**TASK DETAILS**
Only the lines from the one containing "r, JS.get lms PoseLib.LEFT_SHOULDER = Some l ->" through the one containing "assert (List.existsb (PoseValidation.notClearlyVisible" should be printed, exactly as they appear below, with both ends included.

**Collected data**

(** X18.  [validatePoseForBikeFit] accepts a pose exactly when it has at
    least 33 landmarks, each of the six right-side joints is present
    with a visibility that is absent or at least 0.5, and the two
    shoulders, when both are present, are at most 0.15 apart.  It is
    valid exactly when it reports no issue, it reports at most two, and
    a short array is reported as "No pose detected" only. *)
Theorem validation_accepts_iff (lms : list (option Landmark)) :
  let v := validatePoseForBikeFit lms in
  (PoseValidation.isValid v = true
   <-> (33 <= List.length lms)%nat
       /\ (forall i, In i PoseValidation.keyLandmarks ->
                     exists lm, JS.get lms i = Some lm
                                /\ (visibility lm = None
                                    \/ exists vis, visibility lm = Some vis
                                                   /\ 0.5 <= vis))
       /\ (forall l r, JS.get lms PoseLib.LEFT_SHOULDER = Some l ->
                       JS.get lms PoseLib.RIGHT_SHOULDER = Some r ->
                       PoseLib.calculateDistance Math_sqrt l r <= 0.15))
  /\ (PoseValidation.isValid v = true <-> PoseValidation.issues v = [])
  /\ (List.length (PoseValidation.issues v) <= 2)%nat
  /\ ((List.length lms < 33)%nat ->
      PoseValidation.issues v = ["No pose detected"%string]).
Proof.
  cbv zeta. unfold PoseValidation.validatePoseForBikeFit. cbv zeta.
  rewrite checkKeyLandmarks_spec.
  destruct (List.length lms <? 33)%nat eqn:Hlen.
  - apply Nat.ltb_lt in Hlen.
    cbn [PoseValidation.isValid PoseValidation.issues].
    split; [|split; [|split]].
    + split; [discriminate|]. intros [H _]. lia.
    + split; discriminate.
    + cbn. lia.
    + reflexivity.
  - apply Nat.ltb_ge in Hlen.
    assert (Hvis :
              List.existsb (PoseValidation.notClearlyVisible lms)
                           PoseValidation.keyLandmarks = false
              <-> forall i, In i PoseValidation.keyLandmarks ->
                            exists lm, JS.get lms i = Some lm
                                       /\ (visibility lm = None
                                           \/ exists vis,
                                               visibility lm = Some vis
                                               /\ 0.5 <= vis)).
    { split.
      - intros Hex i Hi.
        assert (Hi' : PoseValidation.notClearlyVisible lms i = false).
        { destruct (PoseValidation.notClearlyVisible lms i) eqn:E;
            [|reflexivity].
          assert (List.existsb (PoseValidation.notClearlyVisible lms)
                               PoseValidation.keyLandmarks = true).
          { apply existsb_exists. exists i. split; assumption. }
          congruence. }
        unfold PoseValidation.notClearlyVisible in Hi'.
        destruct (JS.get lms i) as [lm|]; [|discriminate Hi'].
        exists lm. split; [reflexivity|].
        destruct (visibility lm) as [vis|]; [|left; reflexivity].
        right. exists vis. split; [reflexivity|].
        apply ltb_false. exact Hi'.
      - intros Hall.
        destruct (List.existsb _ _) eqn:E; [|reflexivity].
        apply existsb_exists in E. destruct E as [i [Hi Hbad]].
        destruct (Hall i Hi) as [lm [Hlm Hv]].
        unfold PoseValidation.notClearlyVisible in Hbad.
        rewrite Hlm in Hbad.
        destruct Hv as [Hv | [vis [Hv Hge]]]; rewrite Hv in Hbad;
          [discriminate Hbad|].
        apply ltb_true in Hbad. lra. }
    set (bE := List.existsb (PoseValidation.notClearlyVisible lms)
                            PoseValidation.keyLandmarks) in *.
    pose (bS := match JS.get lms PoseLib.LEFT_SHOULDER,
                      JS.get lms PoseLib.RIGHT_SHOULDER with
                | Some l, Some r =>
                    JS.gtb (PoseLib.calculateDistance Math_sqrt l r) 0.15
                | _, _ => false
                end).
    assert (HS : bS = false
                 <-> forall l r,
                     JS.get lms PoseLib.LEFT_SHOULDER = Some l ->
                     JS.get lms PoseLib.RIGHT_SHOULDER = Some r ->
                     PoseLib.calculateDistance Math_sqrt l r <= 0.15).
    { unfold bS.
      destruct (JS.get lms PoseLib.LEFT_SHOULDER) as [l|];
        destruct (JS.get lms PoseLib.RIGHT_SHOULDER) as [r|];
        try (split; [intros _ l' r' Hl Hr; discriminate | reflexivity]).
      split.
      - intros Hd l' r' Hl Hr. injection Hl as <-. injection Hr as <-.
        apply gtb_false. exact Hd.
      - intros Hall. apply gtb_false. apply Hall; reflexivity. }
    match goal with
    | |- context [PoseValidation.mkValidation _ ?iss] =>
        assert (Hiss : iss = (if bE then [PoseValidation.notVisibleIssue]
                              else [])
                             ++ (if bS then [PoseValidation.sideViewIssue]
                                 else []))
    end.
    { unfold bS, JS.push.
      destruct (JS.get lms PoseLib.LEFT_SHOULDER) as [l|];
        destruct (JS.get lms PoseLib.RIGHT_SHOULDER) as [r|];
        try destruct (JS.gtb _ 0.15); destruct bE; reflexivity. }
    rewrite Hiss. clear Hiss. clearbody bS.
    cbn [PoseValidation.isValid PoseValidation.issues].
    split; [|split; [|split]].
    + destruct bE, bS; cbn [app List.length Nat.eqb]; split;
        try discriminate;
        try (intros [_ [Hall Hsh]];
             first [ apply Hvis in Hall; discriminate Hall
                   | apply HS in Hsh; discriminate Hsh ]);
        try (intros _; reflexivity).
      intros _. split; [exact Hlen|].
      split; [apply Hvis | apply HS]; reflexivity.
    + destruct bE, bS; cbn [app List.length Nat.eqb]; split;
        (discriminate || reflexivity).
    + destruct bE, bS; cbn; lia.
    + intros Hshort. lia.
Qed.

...

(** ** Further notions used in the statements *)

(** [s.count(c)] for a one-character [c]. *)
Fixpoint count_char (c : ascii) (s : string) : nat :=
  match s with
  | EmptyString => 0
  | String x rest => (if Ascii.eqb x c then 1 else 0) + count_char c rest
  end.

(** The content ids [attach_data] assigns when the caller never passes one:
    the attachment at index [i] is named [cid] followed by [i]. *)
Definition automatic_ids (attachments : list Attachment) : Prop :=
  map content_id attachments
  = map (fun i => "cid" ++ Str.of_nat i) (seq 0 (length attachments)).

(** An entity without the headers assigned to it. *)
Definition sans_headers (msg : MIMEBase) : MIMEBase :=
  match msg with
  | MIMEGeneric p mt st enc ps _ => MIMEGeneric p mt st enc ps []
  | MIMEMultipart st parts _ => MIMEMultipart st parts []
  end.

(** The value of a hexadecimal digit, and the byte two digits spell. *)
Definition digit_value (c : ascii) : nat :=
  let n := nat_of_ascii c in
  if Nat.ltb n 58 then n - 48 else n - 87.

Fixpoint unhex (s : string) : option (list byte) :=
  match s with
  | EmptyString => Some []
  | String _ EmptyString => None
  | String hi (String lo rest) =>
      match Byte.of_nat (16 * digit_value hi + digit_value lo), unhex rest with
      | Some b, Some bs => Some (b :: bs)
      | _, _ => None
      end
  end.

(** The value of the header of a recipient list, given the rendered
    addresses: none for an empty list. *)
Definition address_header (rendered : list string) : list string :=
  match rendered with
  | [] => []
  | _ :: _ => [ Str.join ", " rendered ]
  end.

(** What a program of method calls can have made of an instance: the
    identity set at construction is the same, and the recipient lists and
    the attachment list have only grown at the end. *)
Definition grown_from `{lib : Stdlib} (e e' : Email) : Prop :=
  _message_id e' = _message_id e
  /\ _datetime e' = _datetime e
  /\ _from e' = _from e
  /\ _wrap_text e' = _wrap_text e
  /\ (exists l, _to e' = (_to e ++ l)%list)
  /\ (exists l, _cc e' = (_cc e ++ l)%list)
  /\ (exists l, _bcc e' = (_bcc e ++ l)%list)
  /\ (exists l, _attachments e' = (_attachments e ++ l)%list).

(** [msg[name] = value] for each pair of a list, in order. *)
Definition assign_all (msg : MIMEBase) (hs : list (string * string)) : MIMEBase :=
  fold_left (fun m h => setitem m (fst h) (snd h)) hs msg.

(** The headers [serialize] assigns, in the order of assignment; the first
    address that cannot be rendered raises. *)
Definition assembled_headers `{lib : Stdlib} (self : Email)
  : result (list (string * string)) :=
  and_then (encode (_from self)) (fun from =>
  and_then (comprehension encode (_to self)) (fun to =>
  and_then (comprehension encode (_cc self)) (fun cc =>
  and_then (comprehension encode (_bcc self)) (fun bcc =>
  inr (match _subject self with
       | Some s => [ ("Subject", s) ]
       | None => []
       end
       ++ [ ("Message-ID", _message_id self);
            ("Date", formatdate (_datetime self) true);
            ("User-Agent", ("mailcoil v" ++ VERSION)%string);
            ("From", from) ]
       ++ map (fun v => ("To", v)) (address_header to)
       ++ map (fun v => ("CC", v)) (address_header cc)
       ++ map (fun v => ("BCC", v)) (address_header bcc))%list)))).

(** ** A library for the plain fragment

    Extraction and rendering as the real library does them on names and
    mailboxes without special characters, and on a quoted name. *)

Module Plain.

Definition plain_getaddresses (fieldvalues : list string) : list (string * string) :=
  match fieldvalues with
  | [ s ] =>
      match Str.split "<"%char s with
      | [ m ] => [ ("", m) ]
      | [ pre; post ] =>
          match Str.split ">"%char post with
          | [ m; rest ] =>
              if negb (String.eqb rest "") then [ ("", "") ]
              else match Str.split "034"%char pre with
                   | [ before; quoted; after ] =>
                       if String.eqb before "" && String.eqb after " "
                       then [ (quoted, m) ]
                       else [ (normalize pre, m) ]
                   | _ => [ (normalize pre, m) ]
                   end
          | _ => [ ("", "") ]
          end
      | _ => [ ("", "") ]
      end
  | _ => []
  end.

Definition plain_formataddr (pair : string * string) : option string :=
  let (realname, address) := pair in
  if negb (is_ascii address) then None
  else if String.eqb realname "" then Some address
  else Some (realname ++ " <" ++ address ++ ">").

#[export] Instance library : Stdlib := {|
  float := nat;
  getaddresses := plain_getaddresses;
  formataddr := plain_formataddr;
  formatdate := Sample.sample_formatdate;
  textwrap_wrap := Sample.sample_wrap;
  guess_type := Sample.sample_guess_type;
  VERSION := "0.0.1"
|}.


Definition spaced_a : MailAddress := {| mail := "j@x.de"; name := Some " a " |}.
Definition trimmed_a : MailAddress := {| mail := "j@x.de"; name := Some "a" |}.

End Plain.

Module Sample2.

---

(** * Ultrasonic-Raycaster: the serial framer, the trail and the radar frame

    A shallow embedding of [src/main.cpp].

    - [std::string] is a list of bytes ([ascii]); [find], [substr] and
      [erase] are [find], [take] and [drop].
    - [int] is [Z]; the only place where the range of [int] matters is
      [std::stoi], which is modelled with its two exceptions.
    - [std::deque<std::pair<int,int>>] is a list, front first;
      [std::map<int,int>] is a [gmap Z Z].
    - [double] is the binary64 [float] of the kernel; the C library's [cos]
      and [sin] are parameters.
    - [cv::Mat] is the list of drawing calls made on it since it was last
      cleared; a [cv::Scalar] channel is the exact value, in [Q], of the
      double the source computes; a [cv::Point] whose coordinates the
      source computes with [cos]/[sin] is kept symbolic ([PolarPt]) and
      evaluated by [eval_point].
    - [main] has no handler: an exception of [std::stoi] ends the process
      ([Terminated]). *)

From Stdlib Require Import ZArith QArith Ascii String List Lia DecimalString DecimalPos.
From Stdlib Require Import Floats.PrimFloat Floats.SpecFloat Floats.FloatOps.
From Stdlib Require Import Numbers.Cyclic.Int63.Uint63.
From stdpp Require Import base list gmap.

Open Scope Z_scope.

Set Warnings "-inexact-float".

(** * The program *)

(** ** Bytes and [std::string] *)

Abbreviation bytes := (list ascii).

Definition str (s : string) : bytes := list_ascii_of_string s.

**WRITTEN RESPONSE**
       /\ (forall l r, JS.get lms PoseLib.LEFT_SHOULDER = Some l ->
                       JS.get lms PoseLib.RIGHT_SHOULDER = Some r ->
                       PoseLib.calculateDistance Math_sqrt l r <= 0.15))
  /\ (PoseValidation.isValid v = true <-> PoseValidation.issues v = [])
  /\ (List.length (PoseValidation.issues v) <= 2)%nat
  /\ ((List.length lms < 33)%nat ->
      PoseValidation.issues v = ["No pose detected"%string]).
Proof.
  cbv zeta. unfold PoseValidation.validatePoseForBikeFit. cbv zeta.
  rewrite checkKeyLandmarks_spec.
  destruct (List.length lms <? 33)%nat eqn:Hlen.
  - apply Nat.ltb_lt in Hlen.
    cbn [PoseValidation.isValid PoseValidation.issues].
    split; [|split; [|split]].
    + split; [discriminate|]. intros [H _]. lia.
    + split; discriminate.
    + cbn. lia.
    + reflexivity.
  - apply Nat.ltb_ge in Hlen.
    assert (Hvis :
              List.existsb (PoseValidation.notClearlyVisible lms)
                           PoseValidation.keyLandmarks = false
              <-> forall i, In i PoseValidation.keyLandmarks ->
                            exists lm, JS.get lms i = Some lm
                                       /\ (visibility lm = None
                                           \/ exists vis,
                                               visibility lm = Some vis
                                               /\ 0.5 <= vis)).
    { split.
      - intros Hex i Hi.
        assert (Hi' : PoseValidation.notClearlyVisible lms i = false).
        { destruct (PoseValidation.notClearlyVisible lms i) eqn:E;
            [|reflexivity].
          assert (List.existsb (PoseValidation.notClearlyVisible lms)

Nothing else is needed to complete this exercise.